● Saved data entries
· · ·

End SetEid.
#[export] Existing Instance SetEid.Operation.u8_enum.
#[export] Existing Instance SetEid.Operation.eq_dec.
#[export] Existing Instance SetEid.Operation.u8_enum_laws.
#[export] Existing Instance SetEid.EidAssignmentStatus.u8_enum.
#[export] Existing Instance SetEid.EidAssignmentStatus.eq_dec.
#[export] Existing Instance SetEid.EidAssignmentStatus.u8_enum_laws.
#[export] Existing Instance SetEid.EidAllocationStatus.u8_enum.
#[export] Existing Instance SetEid.EidAllocationStatus.eq_dec.
#[export] Existing Instance SetEid.EidAllocationStatus.u8_enum_laws.
#[export] Existing Instance SetEid.Request.serde.
#[export] Existing Instance SetEid.Request.valid_request.
#[export] Existing Instance SetEid.Request.serde_laws.
#[export] Existing Instance SetEid.Request.control_message.
#[export] Existing Instance SetEid.Request.control_message_laws.
#[export] Existing Instance SetEid.Response.serde.
#[export] Existing Instance SetEid.Response.valid_response.
#[export] Existing Instance SetEid.Response.serde_laws.
#[export] Existing Instance SetEid.Response.control_message.
#[export] Existing Instance SetEid.Response.control_message_laws.
#[export] Existing Instance SetEid.Response.response_status.

(** ** Proofs *)
Module SetEidFacts.
Import SetEid.
Section facts.
Context `{CratesLaws}.

Lemma discriminant_operation_u8 (o : Operation.t) : u8 (discriminant o).
Proof. apply discriminant_u8. Qed.
Lemma discriminant_allocation_u8 (o : EidAllocationStatus.t) : u8 (discriminant o).
Proof. apply discriminant_u8. Qed.
Lemma discriminant_assignment_u8 (o : EidAssignmentStatus.t) : u8 (discriminant o).
Proof. apply discriminant_u8. Qed.
#[local] Hint Resolve discriminant_operation_u8 discriminant_allocation_u8
  discriminant_assignment_u8 : mctp.

(** A request carries its operation and EID, with the reserved bits 0. *)
Lemma set_eid_request_accessors h o e :
  valid h -> u8 e ->
  let r := Request.new h o e in
  valid r /\ Request.hdr r = h /\ Request.eid r = e /\
  Request.operation r = discriminant o /\ Request.reserved r = 0.
Proof.
  intros Hh He r. subst r. unfold Request.operation, Request.reserved. cbn.
  split_and!; try done.
  - split_and!; try done. cbn. solve_array.
  - get_set 1%nat. by destruct o.
  - by get_set 1%nat.
Qed.

(** The wire layout of a request. *)
Lemma set_eid_request_layout r :
  valid r ->
  flatten (to_value r) = flatten (to_value (Request.hdr r)) ++
    [Request.operation r + 4 * Request.reserved r; Request.eid r].
Proof.
  destruct r as [h bs e]. intros (_ & Hbs & _). apply array_valid_one in Hbs as (b & Hb' & Hb).
  unfold Request.operation, Request.reserved. cbn in Hb'. subst.
  cbn [flatten to_value Request.serde Request.hdr Request.eid Request.operation_reserved map concat
    u8_serde array_to_value app].
  apply (f_equal (app _)). unfold Request.operation_bits, Request.reserved_bits.
  get_bytes 1%nat. unfold uint in *. Z.to_euclidean_division_equations. list_lia.
Qed.
(** The accepted addresses are exactly 0x08 to 0x77. *)
Lemma validate_smbus_address_spec addr :
  u64 addr ->
  (8 <= addr < 0x78 /\ validate_smbus_address addr = Ok tt) \/
  (~ (8 <= addr < 0x78) /\
   validate_smbus_address addr = Err (MctpEmuError.Phys (Phys.InvalidAddress addr))).
Proof.
  intros Ha. unfold uint in Ha. unfold validate_smbus_address.
  rewrite Z.shiftr_div_pow2 by lia. compute_pow2.
  destruct (Z.ltb_spec addr 8), (Z.eqb_spec (addr / 8) 15), (Z.ltb_spec 0x7F addr); simpl;
    first [ left; split; [Z.to_euclidean_division_equations; lia | reflexivity]
          | right; split; [Z.to_euclidean_division_equations; lia | reflexivity] ].
Qed.

Lemma shl1_u8_small x : 0 <= x < 128 -> shl1_u8 x = 2 * x.
Proof.
  intros Hx. unfold shl1_u8. rewrite Z.shiftl_mul_pow2 by lia. rewrite as_u8_small; [|unfold uint]; lia.
Qed.

Lemma lor_even_1 x : 0 <= x -> Z.lor (2 * x) 1 = 2 * x + 1.
Proof.
  intros Hx. rewrite <- Z.add_lor_land.
  assert (Z.land (2 * x) 1 = 0) as ->; [|lia].
  change 1 with (Z.ones 1). rewrite Z.land_ones by lia.
  rewrite Z.mul_comm. apply Z.mod_mul. lia.
Qed.

Section facts.
Context `{CratesLaws}.
(* ===== verification/SimpleNetworkTasks.v ===== *)
(** * The tasks of the simple network

    Runs the operations of [SimpleNetwork] interleaved: any number of calls of
    [sendto], the callback handler, and socket calls and added bindings, as the
    step relation [step].  A oneshot channel is an identifier, its message waits
    in [inbox], and sending fails when the receiving future is gone.  The lock
    of the binding is held by at most one call, and while it waits. *)
From stdpp Require Import functions.
From S2P Require Import Prelude Crates Reference Derive Enums Transport Errors Smbus Network.
From S2P Require Import SimpleNetwork.

Module SimpleNetworkTasks.
Import SimpleNetwork.
Section tasks.
Context `{Crates} {B : Type} `{NetworkBinding B}.

(** Where a call of [sendto] stands: before the lock of the binding, waiting
    for the response, returned, or gone (dropped, or panicked).  The guard of
    the lock is a local of [sendto]: a call holds the lock while it waits. *)
Inductive sender :=
  | Queued (tag : MsgFlowTag.t) (buf : bytes) (phy_addr : Z)
  | Waiting (tag : MsgFlowTag.t)
  | Finished (tag : MsgFlowTag.t) (res : MctpEmuResult (SocketAddress * bytes))
  | Gone.

Record sys := mk_sys {
  store : BindingHandle -> B;                  (** the bindings behind the handles *)
  net : t;
  senders : gmap channel sender;               (** by the oneshot of the call *)
  inbox : gmap channel ClientCallbackMsg;
  handler_alive : bool;
  holder : option channel;                     (** the call that holds [phys_bindings]'s lock *)
}.

(** The receiving end of a oneshot lives as long as its future. *)
Definition receiver_alive (s : sys) (ch : channel) : bool :=
  match senders s !! ch with
  | Some (Queued _ _ _) | Some (Waiting _) => true
  | _ => false
  end.

Definition initial (binding : BindingHandle) (s : sys) : Prop :=
  new binding = Ok (net s) /\ senders s = ∅ /\ inbox s = ∅ /\ handler_alive s = true /\
  holder s = None.

Definition set_net (s : sys) (n : t) : sys :=
  mk_sys (store s) n (senders s) (inbox s) (handler_alive s) (holder s).

(** The call [ch] goes on to [x]; [h] holds the lock after it. *)
Definition set_sender (s : sys) (ch : channel) (x : sender) (h : option channel) : sys :=
  mk_sys (store s) (net s) (<[ch := x]> (senders s)) (inbox s) (handler_alive s) h.

(** A call that ends drops its guard. *)
Definition release (s : sys) (ch : channel) : option channel :=
  if decide (holder s = Some ch) then None else holder s.

Definition deliver (s : sys) (n : t) (r : callback_result) : sys :=
  match r with
  | CallbackContinue => set_net s n
  | CallbackDelivered ch msg =>
      mk_sys (store s) n (senders s) (<[ch := msg]> (inbox s)) (handler_alive s) (holder s)
  | CallbackPanic _ => mk_sys (store s) n (senders s) (inbox s) false (holder s)
  end.

(** A turn of the callback handler on a message of the channel. *)
Definition handle_msg (s : sys) (id : Z) (buf : bytes) : sys :=
  let '(n, r) := callback_receive (receiver_alive s) (net s) id buf in deliver s n r.

(** Nothing holds the lock of a binding. *)
Definition lock_free (s : sys) (binding : BindingHandle) : Prop :=
  holder s = None \/ binding <> phys_bindings (net s).

(** [add_physical_binding] with the lock of the binding. *)
Definition add_binding (debug : MctpEmuError.t -> string) (s : sys) (binding : BindingHandle)
    : sys * MctpEmuResult unit :=
  let '(st, n, res) := add_physical_binding debug (store s) (net s) binding in
  (mk_sys st n (senders s) (inbox s) (handler_alive s) (holder s), res).
(* ===== verification/VirtualNetwork.v ===== *)
(** * The virtual network

    Models [src/network/virtual_network.rs]: a network of several physical
    bindings and a routing table.  Binding ids come from a counter, bindings
    are pushed on a vector and told their id: three separate steps of
    [add_physical_binding], which concurrent calls may interleave.  Indexing
    assumes a 64-bit target, where [binding_id as usize] is the identity. *)
From stdpp Require Import functions.
From S2P Require Import Prelude Crates Reference Derive Errors Smbus Network.

Module VirtualNetwork.

Record t := mk {
  clients : gmap Z Client.t;                 (** [HashMap<i32, ClientHandle>] *)
  num_clients : Z;                           (** [AtomicI32] *)
  routes : list Route.t;
  net_devs : list BindingHandle;
  num_bindings : Z;                          (** [AtomicU64] *)
  callback_handles : list JoinHandle;
}.

(** [VirtualNetwork::new]: every field of the builder has a default. *)
Definition new : MctpEmuResult t :=
  let network := mk ∅ 0 [] [] 0 [] in
  Ok (mk (clients network) (num_clients network) (routes network) (net_devs network)
    (num_bindings network) (callback_handles network ++ [CallbackTask])).

(** [get_binding] *)
Definition get_binding (checks : bool) (self : t) (binding_id : Z)
    : outcome Network.Error BindingHandle :=
  bound ← arith checks 64 (num_bindings self - 1);
  if binding_id <? bound then Err (Network.InvalidBindingError binding_id)
  else
    match net_devs self !! Z.to_nat binding_id with
    | Some binding => Ok binding
    | None => Err (Network.InvalidBindingError binding_id)
    end.

Definition get_client (self : t) (sd : Z) : MctpEmuResult Client.t :=
  match clients self !! sd with
  | Some client => Ok client
  | None => Err (MctpEmuError.Network (Network.InvalidSocketError sd))
  end.

(** The [for] loop of [route_lookup]. *)
Fixpoint route_search (routes : list Route.t) (dnet daddr : Z) : option Route.t :=
  match routes with
  | [] => None
  | route :: routes =>
      if Route.matches route dnet daddr then Some route else route_search routes dnet daddr
  end.

Definition route_lookup (self : t) (dnet daddr : Z) : option Route.t :=
  route_search (routes self) dnet daddr.

(** What a turn of [callback_handler] ends with: the binding of the message is
    looked up and dropped. *)
Definition callback_receive (checks : bool) (self : t) (id : Z) : outcome Network.Error unit :=
  match get_binding checks self id with
  | Panic p => Panic p
  | Ok _ | Err _ => Ok tt
  end.

Definition socket (self : t) : t * Z :=
  (mk (clients self) (wrap_i32 (num_clients self + 1)) (routes self) (net_devs self)
     (num_bindings self) (callback_handles self),
   num_clients self).

(** [bind]; [chan] is the channel [Client::new] creates. *)
Definition bind (checks : bool) (self : t) (sd address msg_type tag : Z) (chan : channel)
    : t * MctpEmuResult unit :=
  match arith_i32 checks (num_clients self - 1) with
  | Ok bound =>
      if sd <? bound then (self, Err (MctpEmuError.Network (Network.InvalidSocketError sd)))
      else
        let client_handle := Client.new chan address msg_type tag in
        (mk (<[sd := client_handle]> (clients self)) (num_clients self) (routes self)
           (net_devs self) (num_bindings self) (callback_handles self), Ok tt)
  | Err e => (self, Err e)
  | Panic p => (self, Panic p)
  end.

· · ·

● Exercise
Only the lines above starting at the line that holds "Record t := mk" and ending at the line that holds "let network := mk ∅ 0 [] [] 0 [] in" are to be repeated, exactly and in full.

● Result of the task
Record t := mk {
  clients : gmap Z Client.t;                 (** [HashMap<i32, ClientHandle>] *)
  num_clients : Z;                           (** [AtomicI32] *)
  routes : list Route.t;
  net_devs : list BindingHandle;
  num_bindings : Z;                          (** [AtomicU64] *)
  callback_handles : list JoinHandle;
}.

(** [VirtualNetwork::new]: every field of the builder has a default. *)
Definition new : MctpEmuResult t :=
  let network := mk ∅ 0 [] [] 0 [] in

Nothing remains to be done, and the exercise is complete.